You qualify for a Chapter 7 fee waiver if your household income is below 150% of the federal poverty level and you cannot afford the filing fee in installments. Courts use Form 103B to systematically check your income against official poverty tables. If your gross income is at or below that line, the judge will also look at your cash on hand and monthly expenses to confirm you do not have enough disposable money to pay the fee even over time. This is the primary, objective test.

You can also qualify through a looser hardship standard if your income is slightly above that line but you face ongoing extraordinary circumstances, such as repeated medical issues or a job loss that leave you with no spare funds after covering basic living costs. The key distinction is that the income test is a hard numerical cutoff you must fit under unless you can present a compelling, documented hardship story that a judge finds convincing. If you waive the filing fee but later come into significant money soon after filing, the court can revisit your eligibility, though this is rare.

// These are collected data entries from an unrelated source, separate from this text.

(** The code point of a well-formed UTF-8 sequence of octets: continuation
    octets in [80..BF], no overlong form, no surrogate, at most U+10FFFF. *)
Definition utf8_decode (octets : list N) : option N :=
  match octets with
  | [b1; b2] =>
      let v := ((b1 - 192) * 64 + (b2 - 128))%N in
      if (is_continuation b2 && (128 <=? v))%N then Some v else None
  | [b1; b2; b3] =>
      let v := ((b1 - 224) * 4096 + (b2 - 128) * 64 + (b3 - 128))%N in
      if (is_continuation b2 && is_continuation b3 && (2048 <=? v)
          && negb ((55296 <=? v) && (v <=? 57343)))%N
      then Some v else None
  | [b1; b2; b3; b4] =>
      let v := ((b1 - 240) * 262144 + (b2 - 128) * 4096 + (b3 - 128) * 64 + (b4 - 128))%N in
      if (is_continuation b2 && is_continuation b3 && is_continuation b4
          && (65536 <=? v) && (v <=? 1114111))%N
      then Some v else None
  | _ => None
  end.

Definition hex_digit (d : N) : code_unit :=
  if (d <? 10)%N then (48 + d)%N else (55 + d)%N.

(** ["%XX"], with upper-case hexadecimal digits. *)
Definition percent_encode_octet (b : N) : jsstring :=
  [PERCENT; hex_digit (b / 16); hex_digit (b mod 16)].

Definition percent_encode_octets (octets : list N) : jsstring :=
  flat_map percent_encode_octet octets.

Definition hex_value (c : code_unit) : option N :=
  if is_digit c then Some (c - 48)%N
  else if ((65 <=? c) && (c <=? 70))%N then Some (c - 55)%N
  else if ((97 <=? c) && (c <=? 102))%N then Some (c - 87)%N
  else None.

(** ParseHexOctet. *)
Definition hex_octet (h l : code_unit) : option N :=
  match hex_value h, hex_value l with
  | Some a, Some b => Some (16 * a + b)%N
  | _, _ => None
  end.

(** [encodeURIComponent(s)]; [None] when it throws a URIError (an unpaired
    surrogate). *)
Fixpoint encodeURIComponent (s : jsstring) : option jsstring :=
  match s with
  | [] => Some []
  | c :: s1 =>
      if uriUnescaped c then option_map (cons c) (encodeURIComponent s1)
      else if is_trailing_surrogate c then None
      else if is_leading_surrogate c then
        match s1 with
        | d :: s2 =>
            if is_trailing_surrogate d then
              option_map
                (app (percent_encode_octets (utf8_encode (surrogate_pair_to_code_point c d))))
                (encodeURIComponent s2)
            else None
        | [] => None
        end
      else option_map (app (percent_encode_octets (utf8_encode c))) (encodeURIComponent s1)
  end.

The Income Limits Courts Look At

Courts primarily use the federal poverty guidelines to decide if you qualify for a Chapter 7 fee waiver. If your income is at or below 150% of the poverty line, you usually qualify automatically. The judge can also approve a waiver if your income is higher but you prove you can't afford the fee due to real financial hardship.

The exact figures adjust each year and depend on your household size. Here's how the core benchmark generally works:

  • Automatic qualification threshold: Your current monthly income, multiplied by 12, must be at or below 150% of the federal poverty guideline for your family size. As a practical example based on 2024 guidelines, a single filer earning roughly $22,590 or less annually would fall into this automatic category.
  • Household size matters: Add $8,070 for each additional family member to estimate the guideline for larger households. A family of four, for instance, would have a cutoff near $46,800.
  • Public benefits recipients: You automatically pass the income test if you already receive means-tested assistance like SNAP, TANF, or SSI, regardless of the specific dollar amount.
  • Secondary hardship test: Even over the 150% limit, you can still get the waiver. The court must see that paying the $338 fee would prevent you from affording basic necessities like rent, food, utilities, or medical care.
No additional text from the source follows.